Activity. Lift every line from the entries that includes the word "HourFromTime".

Stored items.
*** Begin section ***

(** [func LoadConfigFile(path string)], returning a [Config] pointer and an
    error; [Load] is [ini.Load]. *)
Definition LoadConfigFile (Load : string -> ini.File + error) (path : string)
  : option Config * option error :=
  let config := Config_zero in
  match Load path with
  | inr err => (Some config, Some err)
  | inl cfg =>
      let '(config, err) := ini.MapTo cfg (iniSection cfg) config in
      match err with
      | Some err => (None, Some err)
      | None =>
          if is_empty (AccessKey config) || is_empty (AccessToken config) then
            (None, Some "failed to find credentials in configuration file"%string)
          else if is_empty (HostBase config) then
            (None, Some "failed to find endpoint in configuration file"%string)
          else
            let config :=
              if UseHTTPS config
              then set_HostBase config ("https://" +:+ HostBase config)
              else config in
            let config :=
              if is_empty (Encoding config)
              then set_Encoding config "UTF-8"
              else config in
            let config :=
              if MultipartChunkSizeMb config <=? 15
              then set_MultipartChunkSizeMb config 15
              else config in
            (Some config, None)
      end
  end.

(** The struct as the file's section leaves it, before [LoadConfigFile]
    checks and adjusts it; [None] when the file does not load or map. *)
Definition configured (Load : string -> ini.File + error) (path : string)
  : option Config :=
  match Load path with
  | inr _ => None
  | inl cfg =>
      match ini.MapTo cfg (iniSection cfg) Config_zero with
      | (config, None) => Some config
      | (_, Some _) => None
      end
  end.

(** ** Listing the files of a user

    The request [ListFiles] builds, in the records of the AWS SDK. *)
Module aws.

Record Credentials := {
  AccessKeyID : string;
  SecretAccessKey : string;
  SessionToken : string
}.

Record Config := {
  Region : string;
  Creds : Credentials;
  Endpoint : string;
  DisableSSL : bool;
  S3ForcePathStyle : bool
}.

End aws.

Module s3.

Record ListObjectsV2Input := {
  Bucket : string;
  Prefix : string
}.

End s3.

(** The session configuration and the input of [ListFiles]. *)
Definition ListFiles_session (config : Config) : aws.Config :=
  {| aws.Region := "us-west-2";
     aws.Creds :=
       {| aws.AccessKeyID := AccessKey config;
          aws.SecretAccessKey := AccessKey config;
          aws.SessionToken := AccessToken config |};
     aws.Endpoint := HostBase config;
     aws.DisableSSL := negb (UseHTTPS config);
     aws.S3ForcePathStyle := true |}.
(** * Household task tracker: scheduling and completion-state engine

    A shallow embedding of the scheduling core of the application:
    - [src/utils/date.ts]        due-date calculator and status classifier,
    - [src/utils/taskHelpers.ts] enrichment, completion ledger, filters, sort,
    - [src/db/index.ts]          the task and completion-log object stores,
      and the store of meal overrides,
    - the lists and handlers of the task, reminders, history and meal-plan
      pages that are built from them.

    A JavaScript [Date] is its time value: a number of milliseconds since
    the epoch, an integer of [Z].  The calendar operations the code reaches
    through [date-fns] are the ones of the running platform, so they are
    modelled by the abstract operations of the ECMAScript specification
    (section "Date Objects"): [Day], [YearFromTime], [MonthFromTime],
    [DateFromTime], [MakeDay], [MakeDate], [LocalTime], [UTC].

    The host machine's time zone is a parameter [tz], the offset of local
    time from UTC in milliseconds.  It is constant over time in this model
    (a zone without daylight-saving transitions); Asia/Hong_Kong itself is
    such a zone, at +8 hours. *)

From Stdlib Require Import ZArith Lia Ascii.
From stdpp Require Import gmap strings list fin_maps pretty sorting.

Local Open Scope Z_scope.

(** ** ECMAScript time values *)

Module JSDate.

Definition msPerDay : Z := 86400000.
Definition msPerHour : Z := 3600000.
Definition msPerMinute : Z := 60000.
Definition msPerSecond : Z := 1000.

Definition Day (t : Z) : Z := t / msPerDay.
Definition TimeWithinDay (t : Z) : Z := t mod msPerDay.

Definition DaysInYear (y : Z) : Z :=
  if negb (y mod 4 =? 0) then 365
  else if negb (y mod 100 =? 0) then 366
  else if negb (y mod 400 =? 0) then 365
  else 366.

Definition DayFromYear (y : Z) : Z :=
  365 * (y - 1970) + (y - 1969) / 4 - (y - 1901) / 100 + (y - 1601) / 400.

(** [YearFromTime t] is, in the ECMAScript text, the largest year [y] with
    [TimeFromYear y <= t].  It is computed here from the mean length of a
    Gregorian year and corrected by at most one year; [YearFromDay_spec]
    below shows that the result is that largest year. *)
Definition YearFromDay (d : Z) : Z :=
  let y0 := 1970 + (400 * d) / 146097 in
  if d <? DayFromYear y0 then y0 - 1
  else if DayFromYear (y0 + 1) <=? d then y0 + 1
  else y0.

Definition YearFromTime (t : Z) : Z := YearFromDay (Day t).

Definition LeapOfYear (y : Z) : Z := if DaysInYear y =? 366 then 1 else 0.

Definition InLeapYear (t : Z) : Z := LeapOfYear (YearFromTime t).

Definition DayWithinYear (t : Z) : Z := Day t - DayFromYear (YearFromTime t).

(** Number of days of the year [y] that precede its month [m] (0 = January). *)
Definition monthStart (y m : Z) : Z :=
  let L := LeapOfYear y in
  if m =? 0 then 0
  else if m =? 1 then 31
  else if m =? 2 then 59 + L
  else if m =? 3 then 90 + L
  else if m =? 4 then 120 + L
  else if m =? 5 then 151 + L
  else if m =? 6 then 181 + L
  else if m =? 7 then 212 + L
  else if m =? 8 then 243 + L
  else if m =? 9 then 273 + L
  else if m =? 10 then 304 + L
  else 334 + L.

Definition MonthFromTime (t : Z) : Z :=
  let d := DayWithinYear t in
  let L := InLeapYear t in
  if d <? 31 then 0
  else if d <? 59 + L then 1
  else if d <? 90 + L then 2
  else if d <? 120 + L then 3
  else if d <? 151 + L then 4
  else if d <? 181 + L then 5
  else if d <? 212 + L then 6
  else if d <? 243 + L then 7
  else if d <? 273 + L then 8
  else if d <? 304 + L then 9
  else if d <? 334 + L then 10
  else 11.

Definition DateFromTime (t : Z) : Z :=
  DayWithinYear t - monthStart (YearFromTime t) (MonthFromTime t) + 1.

Definition HourFromTime (t : Z) : Z := (t / msPerHour) mod 24.
Definition MinFromTime (t : Z) : Z := (t / msPerMinute) mod 60.
Definition SecFromTime (t : Z) : Z := (t / msPerSecond) mod 60.
Definition msFromTime (t : Z) : Z := t mod msPerSecond.

Definition MakeTime (h m s ms : Z) : Z :=
  h * msPerHour + m * msPerMinute + s * msPerSecond + ms.

(** [MakeDay] accepts a month and a date outside their usual ranges: the
    month is carried into the year and the date counts on from the first of
    the month. *)
Definition MakeDay (year month date : Z) : Z :=
  let ym := year + month / 12 in
  let mn := month mod 12 in
  DayFromYear ym + monthStart ym mn + date - 1.

Definition MakeDate (day time : Z) : Z := day * msPerDay + time.

(** Number of days of the month [m] (0 = January) of the year [y]. *)
Definition daysInMonth (y m : Z) : Z :=
  if m =? 1 then 28 + LeapOfYear y
  else if (m =? 3) || (m =? 5) || (m =? 8) || (m =? 10) then 30
  else 31.

Section HostZone.

(** Offset of the host's local time from UTC, in milliseconds. *)
Variable tz : Z.

Definition LocalTime (t : Z) : Z := t + tz.
Definition UTC (t : Z) : Z := t - tz.

Definition getFullYear (t : Z) : Z := YearFromTime (LocalTime t).
Definition getMonth (t : Z) : Z := MonthFromTime (LocalTime t).
Definition getDate (t : Z) : Z := DateFromTime (LocalTime t).
Definition getHours (t : Z) : Z := HourFromTime (LocalTime t).
Definition getMinutes (t : Z) : Z := MinFromTime (LocalTime t).
Definition getSeconds (t : Z) : Z := SecFromTime (LocalTime t).
Definition getMilliseconds (t : Z) : Z := msFromTime (LocalTime t).

Definition setHours (t h m s ms : Z) : Z :=
  UTC (MakeDate (Day (LocalTime t)) (MakeTime h m s ms)).

Definition setDate (t dt : Z) : Z :=
  let lt := LocalTime t in
  UTC (MakeDate (MakeDay (YearFromTime lt) (MonthFromTime lt) dt)
                (TimeWithinDay lt)).

Definition setMonth (t month dt : Z) : Z :=
  let lt := LocalTime t in
  UTC (MakeDate (MakeDay (YearFromTime lt) month dt) (TimeWithinDay lt)).

Definition setFullYear (t year month dt : Z) : Z :=
  let lt := LocalTime t in
  UTC (MakeDate (MakeDay year month dt) (TimeWithinDay lt)).

End HostZone.

End JSDate.

(** ** The [date-fns] and [date-fns-tz] functions used by [date.ts] *)

Module DateFns.

Import JSDate.

Section HostZone.

Variable tz : Z.

(** [startOfDay]: [date.setHours(0, 0, 0, 0)]. *)
Definition startOfDay (d : Z) : Z := setHours tz d 0 0 0 0.

(** [addDays]: [date.setDate(date.getDate() + amount)], the date itself
    when the amount is zero. *)
Definition addDays (d amount : Z) : Z :=
  if amount =? 0 then d else setDate tz d (getDate tz d + amount).

(** [addMonths]: move to the last day of the desired month with
    [setMonth(month + amount + 1, 0)]; keep it when the original day of the
    month does not fit, otherwise set year, month and the original day. *)
Definition addMonths (d amount : Z) : Z :=
  if amount =? 0 then d
  else
    let dayOfMonth := getDate tz d in
    let endOfDesiredMonth := setMonth tz d (getMonth tz d + amount + 1) 0 in
    let daysInMonth := getDate tz endOfDesiredMonth in
    if daysInMonth <=? dayOfMonth then endOfDesiredMonth
    else setFullYear tz d (getFullYear tz endOfDesiredMonth)
                          (getMonth tz endOfDesiredMonth) dayOfMonth.

Definition isAfter (d dateToCompare : Z) : bool := dateToCompare <? d.

Definition isSameDay (a b : Z) : bool := startOfDay a =? startOfDay b.

(** [a || b] on numbers: [a] unless it is zero. *)
Definition orElse (a b : Z) : Z := if a =? 0 then b else a.

(** The constant [diff] of [compareLocalAsc]: the first difference of
    local fields that is not zero, from the year down to the millisecond. *)
Definition localDiff (a b : Z) : Z :=
  orElse (getFullYear tz a - getFullYear tz b)
 (orElse (getMonth tz a - getMonth tz b)
 (orElse (getDate tz a - getDate tz b)
 (orElse (getHours tz a - getHours tz b)
 (orElse (getMinutes tz a - getMinutes tz b)
 (orElse (getSeconds tz a - getSeconds tz b)
         (getMilliseconds tz a - getMilliseconds tz b)))))).

Definition compareLocalAsc (a b : Z) : Z :=
  let diff := localDiff a b in
  if diff <? 0 then -1 else if 0 <? diff then 1 else diff.

(** [getTimezoneOffsetInMilliseconds] is the difference between the time
    value and the local wall-clock reading taken as UTC. *)
Definition getTimezoneOffsetInMilliseconds (d : Z) : Z := d - LocalTime tz d.

(** The quotient is an integer for a zone of constant offset (see
    [differenceInCalendarDays_Day]), so [Math.round] leaves it unchanged. *)
Definition differenceInCalendarDays (later earlier : Z) : Z :=
  let l := startOfDay later in
  let e := startOfDay earlier in
  ((l - getTimezoneOffsetInMilliseconds l)
   - (e - getTimezoneOffsetInMilliseconds e)) / msPerDay.
(* ===== verification/Prelude.v ===== *)
(** * LODE chain: a verification development

    LODE chain is a CryptoNote coin: a node in C++ (under src/src) that decides which
    blocks are valid and how many coins they create, wallets that talk to it, and a
    web faucet in JavaScript (src/deploy/faucet/app.js) that gives out testnet coins
    through a wallet.  This library models the rules that fix the money supply, the
    proof of work and the fork schedule, the wire format and the ids of transactions and
    blocks, their Merkle trees, checkpoints and pruning, the text form of addresses, keys and JSON strings, the translation
    runtime, and the whole faucet, and proves them correct.  Paths below are relative
    to the repository.

    ** Files

    Prelude (this file): machine integers with their wrap-around, the monad [outcome]
    of calls that return, throw, fail an assertion, are undefined or run out of fuel,
    positional numerals, the tactics [run] and [zcase], and shared lemmas.

    IntUtil: contrib/epee int-util.h and int-util.cpp (mul128, div128_32, div128_64,
    the clamped operations) and the portable mul of difficulty.cpp.  The word-wise
    algorithms compute the exact product, quotient and remainder.

    Emission: get_min_block_weight and get_block_reward of
    cryptonote_basic_impl.cpp: halving, cap and weight penalty.  The reward is the
    halved subsidy with the quadratic penalty, in exact arithmetic.

    Coinbase: construct_miner_tx, decompose_amount_into_digits, the two validations
    of the miner transaction in blockchain.cpp and the update of the generated coins.
    A chain is a sequence of accepted blocks; no chain emits more than the schedule,
    blocks within the median bring every chain to the same final supply,
    a coinbase claims no more than reward and fees, and what a miner builds is
    accepted.  Deriving the keys of its outputs is an argument.

    Difficulty: check_hash and next_difficulty of difficulty.cpp, in 64 and 128 bits,
    and hex.  The carry chains decide hash * difficulty < 2^256; the next difficulty
    is work * target / span rounded up, over the middle 600 of 720 blocks, and no assertion or
    index fails.

    HardFork: the class HardFork of hardfork.cpp with the tables of hardforks.cpp,
    over the two database tables it uses.  Histories of added and popped blocks,
    reorganisations and restarts preserve its invariant; the window holds the newest
    votes; the schedule of the three networks is version 1 for blocks 0 and 1 and
    version 16 from block 2 on.

    I18n: i18n.cpp, from the environment variable to the lookup, with the reader of
    compiled catalogues byte by byte.  It is memory safe and terminates on every
    file, and reads back what a reference writer of the format writes (without zero bytes, which
    end a C string).

    Varint and Base58: varint.h and base58.cpp.  Both codecs are inverse to their
    decoders, encodings are unique, and addresses with tag and checksum round-trip.
    The hash is an argument of which only the length of its results is assumed.

    Archive: src/src/serialization, the binary archives.  The code has one template for
    both directions; here it is a [codec], and the fields, containers and variants of the
    code are functions on codecs.  The laws of a codec ([lawful], [solid], [hungry]) are
    proved once for each of them: what is saved loads back whatever follows, and what
    loads is a value of the type, loaded from the bytes it is saved as, unless the
    archive ended inside a number.

    TxFormat: the types of cryptonote_basic.h and rctTypes.h and their codecs, with
    every RingCT type, and which values they hold.

    TxExtra: tx_extra.h and the functions on the extra field.  Sorting is a stable sort
    of the fields by type; the extra field of a coinbase can be built exactly for extra
    nonces of up to 127 bytes.

    Points: ge_frombytes_vartime of crypto-ops.c, the reading of a point, on which
    scalarmultKey of rctOps.cpp throws.  Limbs and carries are those of the code and
    field elements their values mod p; what is read is on the curve and canonical.

    BlockFormat: the parsers of transactions and blocks and the hashes of both, in
    cryptonote_format_utils.cpp, on top of TxFormat, TreeHash and Points.  Parsing has no
    undefined behaviour on any bytes and throws only on a commitment that is no point, RingCT transactions have
    one encoding, which blobs parse to a block is given
    in full, equal ids of different blocks show two texts with one hash among those
    hashed for them (the exception for block 202612 aside), and the coinbase of a template (Coinbase, TxExtra) goes over the wire unchanged.

    TxWeight: the weights of transactions in cryptonote_format_utils.cpp and the parser of
    what pruning leaves.  A pruned transaction has the weight of the whole.

    JS: the part of ECMAScript that the faucet uses: values, property access,
    truthiness, conversion to strings, trim, and JSON.stringify, whose quoting is
    shown to lose nothing.

    Faucet: the server of app.js.  The handler of POST /faucet is cut at its two
    awaits ([faucet_begin], [faucet_finish], [faucet_catch]); the server is the
    function [step] from a state (the limiter's store, the waiting handlers) and an
    event (a request, the end of a client's window, a settled promise) to a state and
    outputs, and theorems are about runs over any sequence of events.  What
    express-rate-limit promises is the class [RateLimit] with its laws, and
    [memory_store] is an instance of it.  In a window a client gets at most one transfer, of
    exactly 10 LODE, to an address that passes the checks; every request is answered
    exactly once; the checks on the address agree with the prefixes of the networks,
    through Base58.

    FaucetPage: the form that the server sends: the elements of its body and
    requestLODE on them, with user and network as events.  At most one request is in
    flight and the button follows it, and composed with Faucet: what the server
    answers is what the page shows.

    FaucetStyle: the head of that page, its style sheet rule by rule, and the cascade.
    In every state of the form the button looks as it works, and a result is displayed
    exactly when there is one.  The browser's own sheet is the class [UserAgent].

    FaucetProxy: the firewall, nginx and the trusted proxy between the faucet and the
    world.  No header that a host sends gives it a second transfer.  nginx and Express
    are the class [Forwarding] with their documented behaviour.

    Doubles: IEEE doubles (the executable floats of the Standard Library): exact
    integers and products, and the floor of a rounded quotient.

    FaucetAnimation: init, Particle and animate of the page's background.  The
    in-place loops draw the frame that a closed description gives; init makes exactly
    area / 12000 particles; one frame is always due.

    TreeHash: tree-hash.c, over arrays with bounds, for any hash of two hashes.  The
    root is that of the most balanced tree of the hashes in order, branches are
    accepted, and a forged one shows a collision.  The run on trees in the place of hashes
    lists what is hashed for a root.

    MergeMining: merge_mining.cpp and the search of add_aux_pow in
    core_rpc_server.cpp, on top of TreeHash.  The search takes the first nonce without a
    collision of slots; the depth round-trips for up to 256 chains.

    Pruning: pruning.cpp and pruning.h.  The next kept height is the least one, and
    each block before the tip belongs to exactly one seed.

    BlockQueue: block_queue.cpp and block_queue.h, the spans of blocks asked of peers,
    over Pruning; hashes, entries, connections and times are of any type, and each
    operation is one step because it holds the lock.  Every history keeps the queue in
    order; what reserve_span reserves, the peer has; as long as spans share no hash,
    exactly the blocks of the spans count as requested.

    Mnemonics, SeedWords, SeedEnglish: electrum-words.cpp, language_base.h, utf8.h and
    the split of wipeable_string.cpp, for any languages; the English and Chinese word
    lists; and that every key goes through an English seed unchanged.  towlower and the
    CRC are arguments.

    EpeeText: hex.cpp and the JSON strings of parserse_base_utils.cpp.  Both round-trip,
    and the one way to read past a buffer is found.

    Checkpoints: checkpoints.cpp and the parts of blockchain.cpp that enforce it, over
    a chain of block hashes.  Points are never changed, alternative blocks are allowed
    exactly above them, and what enforcing does to a wrong chain is given in full, with the
    exception when only the genesis block is left.

    RollingMedian: rolling_median.h, two heaps of indices around the median over a
    circular queue.  Through any insertions it agrees with sorting the last values
    (the median of Coinbase) and stays inside its arrays, for capacities below 2^27, whose
    count of bytes fits the int of the constructor.

    Medians, Weights, Fees: the median by ranks; the long term weights of blocks, their
    cached median and the weight limit of blockchain.cpp; the fee that check_fee asks for, the fees
    that the node recommends, round_money_up and the wallet's fee.  The cache never shows,
    through any additions and removals of blocks; long term weights grow by at most 1.7
    each 50,000 blocks once the chain is that long; and it is decided when a transaction with the recommended
    fee is accepted.  That a block's hash belongs to one chain is the class [BlockIds].

    Money: print_money, parse_amount and the units of cryptonote_format_utils.cpp and
    set_unit of the wallet; Boost's functions are the class [Boost].  Printed amounts are
    read back for any number of decimals.

    ** Fuel

    Loops that are not structural take fuel and end in [Diverge] without it; every
    theorem about them shows that the fuel given is enough.  write_varint needs 9
    rounds for 64 bits, encode_block 11 digits, hex 32 digits; the loops of the
    catalogue reader get at least one round for each byte of the file, of which every
    round uses some; popping uses the number of blocks; the loops of the trees halve a
    count, and those of the heaps halve or double an index, within the length of the
    array; the fields of an extra field take a byte each.  decompose_loop, for which 21
    rounds are shown to suffice, returns what it has.

    ** Not modelled

    The verification of signatures and proofs, the group law and the limbs inside the
    products of field elements, hash functions (arguments where they are
    used) and key derivation; the peer-to-peer network beyond the block queue, and of that the
    averages of download rates in single precision; the database engine, threads and
    locks; the JSON archives and the cached hashes of transactions; what
    the code hashes of a transaction that cannot be saved; wallets and RPC servers, which are calls into these; the files and DNS records that checkpoints
    come from; the word lists other than the two.  The translations/*.ts files are Qt
    catalogues, XML data without code.  Of the faucet: the layout that a
    browser makes of the styles, the logging, and Express itself, of which the routes and
    the parsed body are taken as they reach the program;
    numbers that are not safe integers are carried with the text that the language
    prints for them, and the transport of an answer from server to page is taken to
    keep its value. *)

From Stdlib Require Import ZArith Lia.
From stdpp Require Export base numbers list list_numbers relations sorting.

*** End section ***

Result of the exercise.
Definition HourFromTime (t : Z) : Z := (t / msPerHour) mod 24.
Definition getHours (t : Z) : Z := HourFromTime (LocalTime t).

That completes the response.